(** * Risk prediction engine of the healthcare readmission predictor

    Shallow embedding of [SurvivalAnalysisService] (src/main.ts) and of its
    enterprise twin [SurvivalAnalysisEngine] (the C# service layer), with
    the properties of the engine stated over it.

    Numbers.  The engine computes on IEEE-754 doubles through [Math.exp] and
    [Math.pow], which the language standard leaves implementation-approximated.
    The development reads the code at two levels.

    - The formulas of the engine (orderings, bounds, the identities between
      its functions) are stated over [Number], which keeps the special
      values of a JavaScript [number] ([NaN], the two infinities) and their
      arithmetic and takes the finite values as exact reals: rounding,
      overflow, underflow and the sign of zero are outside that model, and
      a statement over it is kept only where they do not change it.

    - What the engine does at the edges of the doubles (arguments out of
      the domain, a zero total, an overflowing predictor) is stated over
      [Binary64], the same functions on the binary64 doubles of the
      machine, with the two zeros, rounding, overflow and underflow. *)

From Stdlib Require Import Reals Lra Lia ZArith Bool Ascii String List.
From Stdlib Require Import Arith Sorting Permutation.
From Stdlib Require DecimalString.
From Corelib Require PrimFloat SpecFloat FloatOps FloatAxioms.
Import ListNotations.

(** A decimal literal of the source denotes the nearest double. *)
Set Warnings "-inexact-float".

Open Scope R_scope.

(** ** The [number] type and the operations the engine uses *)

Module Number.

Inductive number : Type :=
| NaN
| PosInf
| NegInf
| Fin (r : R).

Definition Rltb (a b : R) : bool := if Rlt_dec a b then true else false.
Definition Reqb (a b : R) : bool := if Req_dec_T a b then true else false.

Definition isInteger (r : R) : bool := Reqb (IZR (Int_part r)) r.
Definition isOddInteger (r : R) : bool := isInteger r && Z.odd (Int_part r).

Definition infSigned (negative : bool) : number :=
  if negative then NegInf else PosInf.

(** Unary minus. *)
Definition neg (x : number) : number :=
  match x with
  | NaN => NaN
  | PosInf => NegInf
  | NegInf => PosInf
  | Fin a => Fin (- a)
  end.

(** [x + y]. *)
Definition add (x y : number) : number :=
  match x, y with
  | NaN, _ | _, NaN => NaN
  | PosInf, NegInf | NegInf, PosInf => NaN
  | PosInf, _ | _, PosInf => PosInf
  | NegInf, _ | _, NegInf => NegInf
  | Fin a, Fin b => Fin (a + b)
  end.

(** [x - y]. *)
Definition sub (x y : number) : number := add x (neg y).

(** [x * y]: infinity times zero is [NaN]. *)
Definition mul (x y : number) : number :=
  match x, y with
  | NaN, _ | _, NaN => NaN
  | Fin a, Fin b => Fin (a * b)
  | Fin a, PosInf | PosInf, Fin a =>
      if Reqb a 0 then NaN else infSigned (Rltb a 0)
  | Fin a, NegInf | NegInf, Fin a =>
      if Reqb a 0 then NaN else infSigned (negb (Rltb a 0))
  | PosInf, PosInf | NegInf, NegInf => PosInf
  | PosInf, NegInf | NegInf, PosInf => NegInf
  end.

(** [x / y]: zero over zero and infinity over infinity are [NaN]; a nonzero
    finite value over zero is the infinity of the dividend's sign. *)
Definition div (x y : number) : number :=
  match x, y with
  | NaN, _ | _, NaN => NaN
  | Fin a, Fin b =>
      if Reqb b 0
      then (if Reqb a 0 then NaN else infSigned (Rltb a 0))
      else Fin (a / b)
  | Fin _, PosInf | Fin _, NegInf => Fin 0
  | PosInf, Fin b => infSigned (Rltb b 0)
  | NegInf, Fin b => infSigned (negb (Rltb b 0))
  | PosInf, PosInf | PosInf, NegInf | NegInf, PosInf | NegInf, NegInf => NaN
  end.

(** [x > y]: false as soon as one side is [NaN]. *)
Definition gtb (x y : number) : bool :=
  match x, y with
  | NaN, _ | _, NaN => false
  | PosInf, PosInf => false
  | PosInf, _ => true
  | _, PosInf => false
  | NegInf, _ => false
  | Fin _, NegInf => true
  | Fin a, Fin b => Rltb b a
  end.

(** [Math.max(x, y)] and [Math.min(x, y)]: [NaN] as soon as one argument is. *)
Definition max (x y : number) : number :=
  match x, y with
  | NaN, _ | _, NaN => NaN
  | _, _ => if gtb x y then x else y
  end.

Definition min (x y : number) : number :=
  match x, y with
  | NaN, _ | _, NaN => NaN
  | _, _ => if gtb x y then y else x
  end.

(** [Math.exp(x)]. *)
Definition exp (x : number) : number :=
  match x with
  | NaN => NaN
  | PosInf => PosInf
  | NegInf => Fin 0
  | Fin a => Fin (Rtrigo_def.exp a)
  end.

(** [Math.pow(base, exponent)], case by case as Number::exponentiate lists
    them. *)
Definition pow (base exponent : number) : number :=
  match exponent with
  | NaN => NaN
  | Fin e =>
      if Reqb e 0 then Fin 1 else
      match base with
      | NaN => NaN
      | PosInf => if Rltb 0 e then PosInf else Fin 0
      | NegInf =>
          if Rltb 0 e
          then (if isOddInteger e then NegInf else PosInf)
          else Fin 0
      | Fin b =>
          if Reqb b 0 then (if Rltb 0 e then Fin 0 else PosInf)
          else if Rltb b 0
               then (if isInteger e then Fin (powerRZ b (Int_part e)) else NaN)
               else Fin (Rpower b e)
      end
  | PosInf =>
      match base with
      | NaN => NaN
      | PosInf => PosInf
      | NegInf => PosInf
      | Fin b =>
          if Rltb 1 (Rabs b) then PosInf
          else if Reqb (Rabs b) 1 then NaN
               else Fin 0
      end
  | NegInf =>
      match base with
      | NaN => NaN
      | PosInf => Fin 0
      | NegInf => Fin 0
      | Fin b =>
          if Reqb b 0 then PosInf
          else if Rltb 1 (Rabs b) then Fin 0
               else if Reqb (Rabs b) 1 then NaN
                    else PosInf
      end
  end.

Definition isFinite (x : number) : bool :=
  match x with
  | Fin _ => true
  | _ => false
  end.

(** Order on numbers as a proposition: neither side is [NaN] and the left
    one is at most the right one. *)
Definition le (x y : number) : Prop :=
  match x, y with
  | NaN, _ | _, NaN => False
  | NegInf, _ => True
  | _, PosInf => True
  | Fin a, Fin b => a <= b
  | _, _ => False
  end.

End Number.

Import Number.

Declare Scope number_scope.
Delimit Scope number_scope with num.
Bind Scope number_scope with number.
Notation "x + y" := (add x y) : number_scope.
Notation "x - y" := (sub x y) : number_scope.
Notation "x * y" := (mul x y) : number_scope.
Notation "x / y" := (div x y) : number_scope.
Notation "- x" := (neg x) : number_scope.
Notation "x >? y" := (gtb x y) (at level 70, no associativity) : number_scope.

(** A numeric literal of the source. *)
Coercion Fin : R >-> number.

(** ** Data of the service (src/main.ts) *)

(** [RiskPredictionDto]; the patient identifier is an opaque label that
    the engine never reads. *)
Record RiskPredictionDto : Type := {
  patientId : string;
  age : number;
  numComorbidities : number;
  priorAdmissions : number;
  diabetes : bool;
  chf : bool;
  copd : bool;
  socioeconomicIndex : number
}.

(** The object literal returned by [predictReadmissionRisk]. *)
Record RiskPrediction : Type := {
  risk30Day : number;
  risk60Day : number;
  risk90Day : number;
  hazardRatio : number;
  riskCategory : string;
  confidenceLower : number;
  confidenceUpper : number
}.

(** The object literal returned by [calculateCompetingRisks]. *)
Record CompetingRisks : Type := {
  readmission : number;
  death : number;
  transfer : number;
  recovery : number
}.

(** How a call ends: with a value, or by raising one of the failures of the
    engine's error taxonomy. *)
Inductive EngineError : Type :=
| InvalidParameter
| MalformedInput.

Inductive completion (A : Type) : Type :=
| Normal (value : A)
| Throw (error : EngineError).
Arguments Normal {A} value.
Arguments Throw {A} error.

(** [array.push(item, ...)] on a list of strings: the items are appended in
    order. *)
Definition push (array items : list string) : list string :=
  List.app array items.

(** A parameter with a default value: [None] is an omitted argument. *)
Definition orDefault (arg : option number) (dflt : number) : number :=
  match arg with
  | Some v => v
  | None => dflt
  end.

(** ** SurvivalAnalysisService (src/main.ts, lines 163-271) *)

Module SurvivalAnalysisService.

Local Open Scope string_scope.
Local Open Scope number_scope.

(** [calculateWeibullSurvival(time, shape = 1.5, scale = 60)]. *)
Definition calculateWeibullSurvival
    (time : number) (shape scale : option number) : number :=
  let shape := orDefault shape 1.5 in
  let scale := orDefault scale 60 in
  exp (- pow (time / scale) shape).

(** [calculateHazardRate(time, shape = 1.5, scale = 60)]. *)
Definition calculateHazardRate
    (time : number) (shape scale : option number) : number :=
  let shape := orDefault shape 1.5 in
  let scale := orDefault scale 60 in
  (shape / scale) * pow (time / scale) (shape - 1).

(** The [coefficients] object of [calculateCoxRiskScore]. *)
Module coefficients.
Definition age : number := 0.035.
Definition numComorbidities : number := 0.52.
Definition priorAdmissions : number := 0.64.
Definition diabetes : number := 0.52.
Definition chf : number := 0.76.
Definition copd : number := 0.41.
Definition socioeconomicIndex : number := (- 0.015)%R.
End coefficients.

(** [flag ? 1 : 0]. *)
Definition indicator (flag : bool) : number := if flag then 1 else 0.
*-*-*
YOUR TASK = In the listing above, find the line with "Record RiskPredictionDto : Type" and the line with "Definition calculateHazardRate". Output those two lines and every line between them, exactly as written.

TASK SOLUTION =
Record RiskPredictionDto : Type := {
  patientId : string;
  age : number;
  numComorbidities : number;
  priorAdmissions : number;
  diabetes : bool;
  chf : bool;
  copd : bool;
  socioeconomicIndex : number
}.

(** The object literal returned by [predictReadmissionRisk]. *)
Record RiskPrediction : Type := {
  risk30Day : number;
  risk60Day : number;
  risk90Day : number;
  hazardRatio : number;
  riskCategory : string;
  confidenceLower : number;
  confidenceUpper : number
}.

(** The object literal returned by [calculateCompetingRisks]. *)
Record CompetingRisks : Type := {
  readmission : number;
  death : number;
  transfer : number;
  recovery : number
}.

(** How a call ends: with a value, or by raising one of the failures of the
    engine's error taxonomy. *)
Inductive EngineError : Type :=
| InvalidParameter
| MalformedInput.

Inductive completion (A : Type) : Type :=
| Normal (value : A)
| Throw (error : EngineError).
Arguments Normal {A} value.
Arguments Throw {A} error.

(** [array.push(item, ...)] on a list of strings: the items are appended in
    order. *)
Definition push (array items : list string) : list string :=
  List.app array items.

(** A parameter with a default value: [None] is an omitted argument. *)
Definition orDefault (arg : option number) (dflt : number) : number :=
  match arg with
  | Some v => v
  | None => dflt
  end.

(** ** SurvivalAnalysisService (src/main.ts, lines 163-271) *)

Module SurvivalAnalysisService.

Local Open Scope string_scope.
Local Open Scope number_scope.

(** [calculateWeibullSurvival(time, shape = 1.5, scale = 60)]. *)
Definition calculateWeibullSurvival
    (time : number) (shape scale : option number) : number :=
  let shape := orDefault shape 1.5 in
  let scale := orDefault scale 60 in
  exp (- pow (time / scale) shape).

(** [calculateHazardRate(time, shape = 1.5, scale = 60)]. *)
Definition calculateHazardRate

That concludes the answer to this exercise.